Wednesday, March 28, 2012

Many people on Beacon Hill were expecting the news to be worse than it was last week when a federal grand jury issued indictments in connection with an alleged hiring scandal in the Massachusetts Probation Department.

The indictments were limited to three former top officials in the department: John J. O’Brien, former Probation Commissioner; Elizabeth V. Tavares, First Deputy Probation Commissioner; and William H. Burke, III, a Deputy Probation Commissioner.

The U.S. Attorney for Massachusetts had been investigating the department’s hiring practices for months, and right up to the moment on March 22 when the grand jury made the indictments public, rumors swirled around the State House that some legislators would be charged.

The next day, there was a lot of talk in the media about legislators breathing a huge sigh of relief because the indictments had left the State House untouched.

I don’t know if anyone in the building was actually sighing, but if they were, I imagine they weren’t for long because avoiding an indictment is not the same as extricating yourself from this story first brought to us by the Boston Globe.

If you are a member of the legislature and had succeeded in getting your favored candidates jobs in Probation time and again, you can’t help but be concerned at the prospect of former Commissioner O’Brien and his deputies going to trial.

O’Brien and company are undoubtedly angry about the legal predicament they are in, and the legal predicament that the legislators they helped are not in.

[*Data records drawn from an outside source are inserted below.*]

Lemma queue_push : let qbs := default [] (bt_get (sv_height b) (queued v)) in
  (length qbs < MAX_QUEUED_BLOCKS_PER_HEIGHT)%nat -> qb_hash nqb ∉ qb_hash <$> qbs ->
  added v (moved w (bt_insert (sv_height b) (qbs ++ [nqb]) (queued v)) []) req [].
Proof.
  intros qbs Hlen Hni. pose proof (ci_queue _ _ _ inv) as Hq.
  assert (forall qb, qb ∈ qbs <-> queued_at (queued v) (sv_height b) qb) as Hqbs.
  { intros qb. unfold qbs, queued_at. destruct (bt_get _ _) as [l|]; cbn; [|rewrite elem_of_nil]; split; [eauto|by intros (? & [= <-] & ?)|done|by intros (? & [=] & _)]. }
  split; try done.
  - constructor.
  - cbn [queued moved fmap list_fmap]. rewrite app_nil_r, channels_insert, fmap_app by apply Hq. cbn [fmap list_fmap]. change (rb_rx req) with (qb_tx nqb).
    unfold qbs. destruct (bt_get (sv_height b) (queued v)) as [l|] eqn:Hg; cbn [default from_option id].
    + rewrite (channels_remove _ _ _ (qo_sorted _ _ Hq) Hg). solve_Permutation.
    + by rewrite remove_absent.
  - cbn [queued moved]. intros k qb [[-> [Hin|Hin]%elem_of_app]|[_ Hat]]%insert_queued_at; [left; by apply Hqbs| |by left].
    apply list_elem_of_singleton in Hin as ->. by right.
  - cbn [queued moved]. intros k qb Hat. setoid_rewrite insert_queued_at. exists qb. split; [|done].
    destruct (decide (k = sv_height b)) as [->|]; [|by right]. left. split; [done|]. apply Hqbs in Hat. set_solver.
  - apply added_inv; [by destruct qbs|rewrite length_app; cbn; lia| |].
    + rewrite fmap_app. apply NoDup_app. split; [|split; [|apply NoDup_singleton]].
      * unfold qbs. destruct (bt_get _ _) as [l|] eqn:Hg; cbn; [|constructor]. by apply (qo_lists _ _ Hq _ _ Hg).
      * intros x Hx ->%list_elem_of_singleton. done.
    + intros qb [Hin|Hin]%elem_of_app; [left; by apply Hqbs|]. apply list_elem_of_singleton in Hin as ->. by right.
Qed.
End Queue.

(** A height is a [u32]. *)
Definition height_wf (block : Block) : Prop := forall h, coinbase_height block = Some h -> 0 <= h.
Lemma remove_spec vs k : vs_inv vs ->
  match VerifiedSet_remove vs k with
  | Ok (vs', removed) =>
      vs_inv vs' /\ removable vs k /\ last removed = vs_transactions vs !! k
      /\ exists all : gset bytes, (forall c, c ∈ all <-> tc (depends (transaction_dependencies vs)) k c)
      /\ without (fun x => x ∈ {[k]} ∪ all) (vs_transactions vs) (vs_transactions vs')
      /\ without (fun x => x ∈ {[k]} ∪ all) (dependents (transaction_dependencies vs)) (dependents (transaction_dependencies vs'))
      /\ without (fun x => x ∈ {[k]} ∪ all) (dependencies (transaction_dependencies vs)) (dependencies (transaction_dependencies vs'))
      /\ (forall v, v ∈ removed <-> exists c, c ∈ {[k]} ∪ all /\ vs_transactions vs !! c = Some v)
  | Err _ => False
  | Panic => ~ removable vs k
  end.
Proof.
  intros Hi. unfold VerifiedSet_remove. pose proof (remove_all_spec (transaction_dependencies vs) k) as Hall.
  destruct (remove_all _ k) as [d all]. destruct Hall as (Htc & Hd & Hs).
  pose proof (remove_each_spec (elements all ++ [k]) (with_dependencies vs d) [] (with_dependencies_inv vs d Hi)) as He.
  fold (remove_each (with_dependencies vs d) (elements all ++ [k])) in He.
  assert (NoDup (elements all ++ [k]) <-> ~ tc (depends (transaction_dependencies vs)) k k) as Hnd.
  { rewrite NoDup_app, <- Htc. split.
    - intros (_ & Hn & _) Hin. apply (Hn k); [by apply elem_of_elements|by apply list_elem_of_singleton].
    - intros Hn. split; [apply NoDup_elements|]. split; [|apply NoDup_singleton]. intros x Hx%elem_of_elements ->%list_elem_of_singleton. done. }
  assert (forall x, x ∈ elements all ++ [k] <-> x ∈ {[k]} ∪ all) as Hel.
  { intros x. rewrite elem_of_app, elem_of_elements, list_elem_of_singleton, elem_of_union, elem_of_singleton. tauto. }
  cbn [vs_transactions transaction_dependencies with_dependencies] in He.
  destruct (remove_each _ _) as [[vs' removed]|e|]; [|done|].
  - destruct He as (Hi' & Hn & Ht & Hdv & l & -> & Hl). cbn [app]. split; [done|].
    assert (forall x, x ∈ {[k]} ∪ all -> is_Some (vs_transactions vs !! x)) as Hin.
    { intros x Hx%Hel. apply list_elem_of_lookup in Hx as [i Hx]. destruct (Forall2_lookup_l _ _ _ _ _ Hl Hx) as (y & _ & Hy). eauto. }
    split; [|split; [|exists all; split; [done|]]].
    + split; [|split; [by apply Hnd|]]. 
      * apply Hin. apply elem_of_union_l, elem_of_singleton. done.
      * intros c Hc. apply Hin, elem_of_union_r. by apply Htc.
    + apply Forall2_app_inv_l in Hl as (l1 & l2 & _ & Hl2 & ->). apply Forall2_cons_inv_l in Hl2 as (y & l3 & Hy & Hl3 & ->).
      apply Forall2_nil_inv_l in Hl3 as ->. by rewrite last_snoc.
    + rewrite Hdv. split; [|split; [done|split; [done|]]].
      * intros x. rewrite (Ht x). apply decide_ext, Hel.
      * intros v. split.
        -- intros Hv. apply list_elem_of_lookup in Hv as [i Hv]. destruct (Forall2_lookup_r _ _ _ _ _ Hl Hv) as (c & Hc & Hcv).
           exists c. split; [|done]. apply Hel. by eapply list_elem_of_lookup_2.
        -- intros (c & Hc%Hel & Hcv). apply list_elem_of_lookup in Hc as [i Hc]. destruct (Forall2_lookup_l _ _ _ _ _ Hl Hc) as (y & Hy & Hcy).
           assert (y = v) as -> by congruence. by eapply list_elem_of_lookup_2.
  - intros (Hk & Hn & Hc). apply He. split; [by apply Hnd|]. apply Forall_forall. intros x Hx%Hel.
    apply elem_of_union in Hx as [->%elem_of_singleton|Hx]; [done|]. by apply Hc, Htc.
Qed.

Definition vs_shrinks vs vs' : Prop :=
  vs_transactions vs' ⊆ vs_transactions vs
  /\ dependents (transaction_dependencies vs') ⊆ dependents (transaction_dependencies vs)
  /\ dependencies (transaction_dependencies vs') ⊆ dependencies (transaction_dependencies vs).

#[export] Instance vs_shrinks_preorder : PreOrder vs_shrinks.
Proof.
  split; [by intros vs|]. intros a b c (? & ? & ?) (? & ? & ?). repeat split; etrans; eauto.
Qed.

Lemma without_subseteq {A} (P : bytes -> Prop) `{forall x, Decision (P x)} (m m' : gmap bytes A) : without P m m' -> m' ⊆ m.
Proof. intros Hw. apply map_subseteq_spec. intros k x. rewrite (Hw k). by case_decide. Qed.

Lemma remove_shrinks vs k vs' removed : vs_inv vs -> VerifiedSet_remove vs k = Ok (vs', removed) ->
  vs_inv vs' /\ vs_shrinks vs vs' /\ vs_transactions vs' !! k = None.
Proof.
  intros Hi Hr. pose proof (remove_spec vs k Hi) as Hs. rewrite Hr in Hs.
  destruct Hs as (Hi' & _ & _ & all & _ & Ht & Hd & Hc & _). split; [done|]. split.
  - split; [|split]; by eapply without_subseteq.
  - rewrite (Ht k), decide_True; [done|]. by apply elem_of_union_l, elem_of_singleton.
Qed.

Lemma remove_keys_Ok keys s s' : vs_inv s.1 -> foldM remove_key s keys = Ok s' ->
  vs_inv s'.1 /\ vs_shrinks s.1 s'.1 /\ forall k, k ∈ keys -> vs_transactions s'.1 !! k = None.
Proof.
  revert s. induction keys as [|k keys IH]; intros s Hi; cbn [foldM].
  { intros [= <-]. split; [done|]. split; [done|]. by intros k ?%elem_of_nil. }
  intros (s1 & ([vs1 txs] & Hr & [= <-])%bind_Ok_inv & Hf)%bind_Ok_inv.
  apply remove_shrinks in Hr as (Hi1 & Hs1 & Hk); [|done]. apply IH in Hf as (Hi' & Hs' & Hks); [|done].
  split; [done|]. split; [by etrans|]. intros x [->|Hx]%elem_of_cons; [|auto].
  destruct Hs' as [Hsub _]. by eapply lookup_weaken_None.
Qed.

It’s the kind of anger that might lead the indicted parties to say all sorts of things now to the U.S. Attorney.

When you think about it, maybe that’s why the feds played the indictments the way they did: to get the appointed officials to tell tales about the elected officials. Politicians make bigger trophies than bureaucrats.

I have a friend who has never seen what all the fuss about patronage in Probation was about. “What did they do that was different from what politicians have always done, and what their constituents want them to do, and demand that they do, which is get jobs for people in their districts?” he asks.

This same gentleman, who once served in the Massachusetts House, predicts that O’Brien, Tavares and Burke will all be found innocent if they go to trial. “This is a weak case,” he says. “What did O’Brien and the others (allegedly) get in return for their contributions to this ‘scheme’? The feds can’t point to anything.”

After reading the entire indictment against O’Brien and the others, I have to admit my friend has a point.

“Between 2000 and 2010, the defendants…devised and intended to devise a scheme and artifice to defraud and to obtain money and property,” the indictment says, “by means of false and fraudulent pretenses and representations, in that the defendants and their co-conspirators did award employment and promotions to individuals who were solicited from and sponsored by members of the state legislature and others when those sponsored individuals were not the most qualified candidates who had applied for the employment or promotion.

“In so doing,” the indictment continues, “the defendants obtained money and property, to wit, jobs and salaries for individuals who were not the most qualified candidates, but who had the sponsorship of a member of the state legislature or some other individual of significance to members of the enterprise.”


Doesn’t that say that the “money and property” derived from this alleged scheme consisted of the jobs and salaries given to under-qualified applicants sponsored by legislators?

If so, what did O’Brien, Tavares and Burke get?

I’m no Perry Mason, but I predict that the defense lawyers will make this a major argument to the jury: What did our clients derive from this so-called scheme?

And with the jurors pondering why only appointed officials are sitting before them at the defendants’ table, it will not be easy for the U.S. Attorney to win a conviction.


Anonymous said...

This is a cogent description of a system that has existed for very many years and the state, city or county involved has rarely suffered from the employment of people who had someone speak for them.

Anonymous said...

The three individuals profited by an inflated budget (sometimes as much as 167% of the previous year ). This enabled the probation dept to enjoy perks such as ELEVEN THOUSAND sick days in an agency with 1400 employees, plus the ovetime to cover those days. This remarkable and enviable working environment fostered a loyalty to legislators which was repaid during "fund raisers"; even if the legislator had not been opposed in as much as 22 years. It became an ongoing criminal enterprise with an inner circle and a methodology for protecting itself.

If one doesn't care if he's followed, one doesn't cover his tracks.